O pacote inclui um fechamento de colégios estaduais. As escolas seguirão parcialmente abertas para atender alunos vulneráveis que precisem de alimentação. Na rede privada, isso será opcional, mas as regras que limitam a 35% de ocupação seguem valendo. Os recessos de abril e outubro estão sendo antecipados, ou seja, alunos não terão atividades obrigatórias para desenvolver em casa.

Serão excluídas dessa classificação lojas como as de material de construção, que terão de fechar. Cultos religiosos, que haviam sido permitidos na última reclassificação do chamado Plano SP, serão suspensos — fiéis poderão ir rezar individualmente.

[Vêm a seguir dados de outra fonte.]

Lemma probeStep_ok q ev s s' : proberOK s → probeStep q ev s = Some s' → proberOK s'.
Proof.
  intros [Hr Hi Hm]. unfold probeStep. destruct ev as [r now|dial].
  - destruct (ps_dialling s !! q) as [|] eqn:Hq; [done|]. destruct (beginProbe r now (ps_prober s)) as [p res] eqn:Hb.
    apply beginProbe_cases in Hb; [|by eapply counts_zero|by eapply counts_zero|by eapply counts_nonneg|by eapply counts_nonneg].
    destruct res as [ans|d]; intros [= <-]; [split; cbn; by rewrite ?Hb|].
    destruct Hb as (_ & _ & Hf1 & Hf2 & Hin). split; cbn [ps_prober ps_dialling]; rewrite ?Hin; cbn [perRelay perIP].
    + apply (counts_insert poolOf q d _ _ Hq Hr).
    + apply (counts_insert pb_ip q d _ _ Hq Hi).
    + intros k. rewrite !waiting_insert by done. destruct (Hm k) as [M1 M2].
      destruct (Hr "probe"%string) as [E1 _], (Hi (pb_ip d)) as [E2 _]. rewrite E1 in Hf1. rewrite E2 in Hf2.
      split; case_decide as Hd; [rewrite <- Hd; change (poolOf d) with "probe"%string| |rewrite <- Hd|]; lia.
  - destruct (ps_dialling s !! q) as [d|] eqn:Hq; [|done]. intros [= <-]. split; cbn.
    + apply (counts_delete poolOf q d _ _ Hq Hr).
    + apply (counts_delete pb_ip q d _ _ Hq Hi).
    + intros k. rewrite !(waiting_delete _ _ q d) by done. destruct (Hm k). split; case_decide; lia.
Qed.

Lemma probeRun_ok evs : ∀ s s', proberOK s → probeRun evs s = Some s' → proberOK s'.
Proof.
  induction evs as [|[q ev] evs IH]; intros s s' Hs; cbn [probeRun]; [by intros [= <-]|].
  destruct (probeStep q ev s) as [s1|] eqn:E; [|done]. cbn. apply IH. by eapply probeStep_ok.
Qed.
Definition normalizeClientOptions (opts : ClientOptions) : result optionError ClientOptions :=
  let handshakeTimeout := if op_HandshakeTimeout opts =? 0 then DefaultHandshakeTimeout else op_HandshakeTimeout opts in
  if (handshakeTimeout <? millisecond) || (MaxHandshakeTimeout <? handshakeTimeout) then Err ErrHandshakeTimeout else
  let pingInterval := if op_PingInterval opts =? 0 then DefaultPingInterval else op_PingInterval opts in
  let pingInterval := if pingInterval <? 0 then 0 else pingInterval in
  if MaxPingInterval <? pingInterval then Err ErrPingInterval else
  let pingWriteTimeout := if op_PingWriteTimeout opts <=? 0 then DefaultPingWriteTimeout else op_PingWriteTimeout opts in
  if (MaxPingWriteTimeout <? pingWriteTimeout) || ((0 <? pingInterval) && (pingInterval <=? pingWriteTimeout)) then Err ErrPingWriteTimeout else
  let readLimit := if op_ReadLimit opts =? 0 then DefaultWebSocketReadMax else op_ReadLimit opts in
  if (readLimit <? 1) || (MaxWebSocketReadMax <? readLimit) then Err ErrReadLimit else
  let? lifecycle := NormalizeLifecycleOptions (op_Lifecycle opts) in
  Ok {| op_HandshakeTimeout := handshakeTimeout; op_PingInterval := pingInterval; op_PingWriteTimeout := pingWriteTimeout;
        op_ReadLimit := readLimit; op_Lifecycle := lifecycle |}.
(* ===== verification/CoreApi.v ===== *)
(** The desktop core's loopback API (src/core: server.go, api.go, netwatch.go,
    tun_conflict.go, with connectcore's mode.go and dns.go): the token gate, the
    handlers, the settings that outlive the process, the heartbeat watchdog, the
    second instance's refusal and the monitor of the physical network.

    What the engine, the operating system and the disk answer during a request
    is the [world] of that request; JSON is a pair of parameters. *)
From stdpp Require Import base list list_numbers strings sorting sets.
From Stdlib Require Import ZArith Lia.
From S2P Require Import Prelude Codec Registration Ranking Punch Classify Ticket.

(** * The engine's settings *)
Inductive Mode := ModeProxy | ModeTUN.
#[global] Instance Mode_eq_dec : EqDecision Mode.
Proof. solve_decision. Defined.
Definition ModeString (m : Mode) : string := match m with ModeTUN => "tun" | ModeProxy => "proxy" end.

(** No servers are the defaults. *)
Record engine := { en_mode : Mode; en_dns : list string; en_ipv6Disabled : bool }.
Definition newEngine : engine := {| en_mode := ModeProxy; en_dns := []; en_ipv6Disabled := false |}.

(** [live]: whether a connection is installed. *)
Definition SetMode (live : bool) (m : Mode) (e : engine) : result string engine :=
  if live then Err "disconnect before changing the capture mode"%string
  else Ok {| en_mode := m; en_dns := en_dns e; en_ipv6Disabled := en_ipv6Disabled e |}.

Definition maxTunnelDNSServers : nat := 4.
Definition notLiteral (server : string) : string :=
  "DNS server " +:+ server +:+ " is not an IP literal; a hostname server has no bootstrap resolver".
Fixpoint firstHostname (servers : list string) : option string :=
  match servers with
  | [] => None
  | s :: servers => match ParseIP s with None => Some s | Some _ => firstHostname servers end
  end.
Definition SetTunnelDNS (live : bool) (servers : list string) (ipv6 : bool) (e : engine) : result string engine :=
  if (maxTunnelDNSServers <? length servers)%nat then Err "too many DNS servers"%string else
  match firstHostname servers with
  | Some s => Err (notLiteral s)
  | None =>
      if live then Err "disconnect before changing the tunnel DNS"%string
      else Ok {| en_mode := en_mode e; en_dns := servers; en_ipv6Disabled := negb ipv6 |}
  end.
Definition TunnelDNS (e : engine) : list string * bool := (en_dns e, negb (en_ipv6Disabled e)).

(** * The settings file *)
(** Absent fields are "", no servers and [None]. *)
Record persistedSettings := { ps_Mode : string; ps_DNSServers : list string; ps_DNSIPv6 : option bool }.
Definition noSettings : persistedSettings := {| ps_Mode := ""; ps_DNSServers := []; ps_DNSIPv6 := None |}.

(** * Requests *)
Inductive Status := StatusDisconnected | StatusPreparing | StatusConnecting | StatusConnected | StatusDisconnecting | StatusFailed.
#[global] Instance Status_eq_dec : EqDecision Status.
Proof. solve_decision. Defined.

Jogos de futebol seguirão o mesmo caminho. Escritórios terão suas atividades presenciais vetadas, atividades econômicas não essenciais terão de instituir o teletrabalho de maneira obrigatória. Os supermercados e congenêres estão liberados 24 horas.

Sistema de retirada de alimentos e produtos, o chamado take-away está proibido, o drive thru está liberado entre às 5 e 20 horas, já o sistema delivery está liberado 24 horas para todos os setores.

O que antes era chamado ‘toque de restrição’ agora é considerado ‘toque de recolher’ e obriga as pessoas a ficarem em casa das 20 às 5 horas, todos os dias da semana. O objetivo não é multar pessoas, exceto nas já fiscalizadas aglomerações. A frequência de praias e parques estará vetada.

O prefeito de Santa Cruz do Rio Pardo, Diego Singolani (PSD), afirmou que o município segue as diretrizes do Plano São Paulo com pequenas alterações.